**TASK REQUIREMENTS:** Among the lines below, a stretch begins at the one with "the regular-expression classifier" and ends at the one with "Modelling conventions.". Repeat that stretch exactly, ends included.

Source data:
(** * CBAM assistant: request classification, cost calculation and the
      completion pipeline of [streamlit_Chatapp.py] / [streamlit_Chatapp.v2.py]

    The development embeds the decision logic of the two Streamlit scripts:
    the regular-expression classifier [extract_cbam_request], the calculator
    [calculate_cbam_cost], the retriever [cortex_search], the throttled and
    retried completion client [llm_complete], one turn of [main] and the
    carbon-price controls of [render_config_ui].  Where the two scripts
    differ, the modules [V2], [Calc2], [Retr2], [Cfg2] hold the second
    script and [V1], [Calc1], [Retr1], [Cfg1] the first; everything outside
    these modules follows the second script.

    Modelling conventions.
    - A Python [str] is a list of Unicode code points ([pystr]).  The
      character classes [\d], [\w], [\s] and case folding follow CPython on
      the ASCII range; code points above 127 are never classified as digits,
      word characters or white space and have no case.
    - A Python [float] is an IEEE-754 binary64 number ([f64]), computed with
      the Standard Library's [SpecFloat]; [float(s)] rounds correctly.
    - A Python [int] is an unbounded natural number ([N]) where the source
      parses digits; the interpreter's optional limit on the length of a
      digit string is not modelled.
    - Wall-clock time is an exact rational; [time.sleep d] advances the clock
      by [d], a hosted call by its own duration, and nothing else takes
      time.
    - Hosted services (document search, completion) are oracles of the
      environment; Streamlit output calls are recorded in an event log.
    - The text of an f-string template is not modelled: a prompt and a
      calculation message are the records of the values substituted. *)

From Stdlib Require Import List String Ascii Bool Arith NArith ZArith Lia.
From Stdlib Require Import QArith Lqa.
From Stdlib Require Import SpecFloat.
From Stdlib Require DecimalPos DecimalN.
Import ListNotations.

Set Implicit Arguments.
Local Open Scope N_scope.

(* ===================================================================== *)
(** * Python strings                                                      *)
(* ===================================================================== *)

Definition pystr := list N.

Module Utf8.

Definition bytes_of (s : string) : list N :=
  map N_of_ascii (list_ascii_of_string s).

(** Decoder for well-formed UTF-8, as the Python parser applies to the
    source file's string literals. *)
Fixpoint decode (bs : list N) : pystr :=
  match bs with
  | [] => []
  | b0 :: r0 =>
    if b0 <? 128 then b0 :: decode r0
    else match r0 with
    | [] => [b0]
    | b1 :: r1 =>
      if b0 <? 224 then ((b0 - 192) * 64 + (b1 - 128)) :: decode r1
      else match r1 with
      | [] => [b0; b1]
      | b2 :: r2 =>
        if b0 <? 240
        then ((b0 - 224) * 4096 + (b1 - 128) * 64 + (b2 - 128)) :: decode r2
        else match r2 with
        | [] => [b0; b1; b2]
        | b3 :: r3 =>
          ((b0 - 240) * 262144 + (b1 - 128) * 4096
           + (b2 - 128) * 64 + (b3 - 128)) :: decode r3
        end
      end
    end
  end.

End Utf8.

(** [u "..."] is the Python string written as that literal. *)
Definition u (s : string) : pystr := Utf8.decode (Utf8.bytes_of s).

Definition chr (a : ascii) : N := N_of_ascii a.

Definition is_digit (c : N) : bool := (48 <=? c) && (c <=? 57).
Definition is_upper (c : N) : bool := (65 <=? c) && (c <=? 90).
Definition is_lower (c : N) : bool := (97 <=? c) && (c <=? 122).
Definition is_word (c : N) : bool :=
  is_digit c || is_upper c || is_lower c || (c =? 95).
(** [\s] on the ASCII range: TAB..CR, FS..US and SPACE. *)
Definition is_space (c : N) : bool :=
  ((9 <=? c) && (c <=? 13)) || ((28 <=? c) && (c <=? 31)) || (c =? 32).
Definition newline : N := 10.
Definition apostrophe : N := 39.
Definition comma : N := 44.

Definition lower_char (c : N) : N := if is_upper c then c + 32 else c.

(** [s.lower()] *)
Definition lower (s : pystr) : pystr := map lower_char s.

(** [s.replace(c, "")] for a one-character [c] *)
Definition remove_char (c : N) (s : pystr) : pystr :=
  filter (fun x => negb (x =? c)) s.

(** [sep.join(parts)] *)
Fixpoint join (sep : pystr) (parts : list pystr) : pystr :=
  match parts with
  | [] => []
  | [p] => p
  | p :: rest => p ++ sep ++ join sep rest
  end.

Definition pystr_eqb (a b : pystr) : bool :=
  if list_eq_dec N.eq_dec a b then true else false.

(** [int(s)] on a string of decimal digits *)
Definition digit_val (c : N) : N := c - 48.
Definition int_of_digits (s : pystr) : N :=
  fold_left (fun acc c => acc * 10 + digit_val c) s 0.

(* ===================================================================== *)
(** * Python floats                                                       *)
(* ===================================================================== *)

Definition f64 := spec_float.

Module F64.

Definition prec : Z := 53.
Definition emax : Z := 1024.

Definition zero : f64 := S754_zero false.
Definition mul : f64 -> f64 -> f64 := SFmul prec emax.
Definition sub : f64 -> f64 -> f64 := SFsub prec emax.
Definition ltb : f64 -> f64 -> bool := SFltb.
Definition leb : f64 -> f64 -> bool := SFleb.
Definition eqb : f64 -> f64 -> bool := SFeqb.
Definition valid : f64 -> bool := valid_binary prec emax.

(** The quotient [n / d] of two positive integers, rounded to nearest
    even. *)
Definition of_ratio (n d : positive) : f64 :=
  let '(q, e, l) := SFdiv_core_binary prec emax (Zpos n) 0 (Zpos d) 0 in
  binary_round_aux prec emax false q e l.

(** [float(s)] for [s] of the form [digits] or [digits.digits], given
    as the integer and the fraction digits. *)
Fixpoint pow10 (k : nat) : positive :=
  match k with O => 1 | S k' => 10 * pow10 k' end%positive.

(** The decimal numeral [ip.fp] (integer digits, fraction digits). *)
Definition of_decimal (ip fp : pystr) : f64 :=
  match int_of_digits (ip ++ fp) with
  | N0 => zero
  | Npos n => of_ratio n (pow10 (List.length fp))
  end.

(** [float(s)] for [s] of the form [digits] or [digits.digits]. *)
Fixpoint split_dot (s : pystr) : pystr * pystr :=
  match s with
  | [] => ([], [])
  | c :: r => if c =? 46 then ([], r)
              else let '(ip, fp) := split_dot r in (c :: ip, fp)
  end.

**EXERCISE OUTPUT:**
    the regular-expression classifier [extract_cbam_request], the calculator
    [calculate_cbam_cost], the retriever [cortex_search], the throttled and
    retried completion client [llm_complete], one turn of [main] and the
    carbon-price controls of [render_config_ui].  Where the two scripts
    differ, the modules [V2], [Calc2], [Retr2], [Cfg2] hold the second
    script and [V1], [Calc1], [Retr1], [Cfg1] the first; everything outside
    these modules follows the second script.

    Modelling conventions.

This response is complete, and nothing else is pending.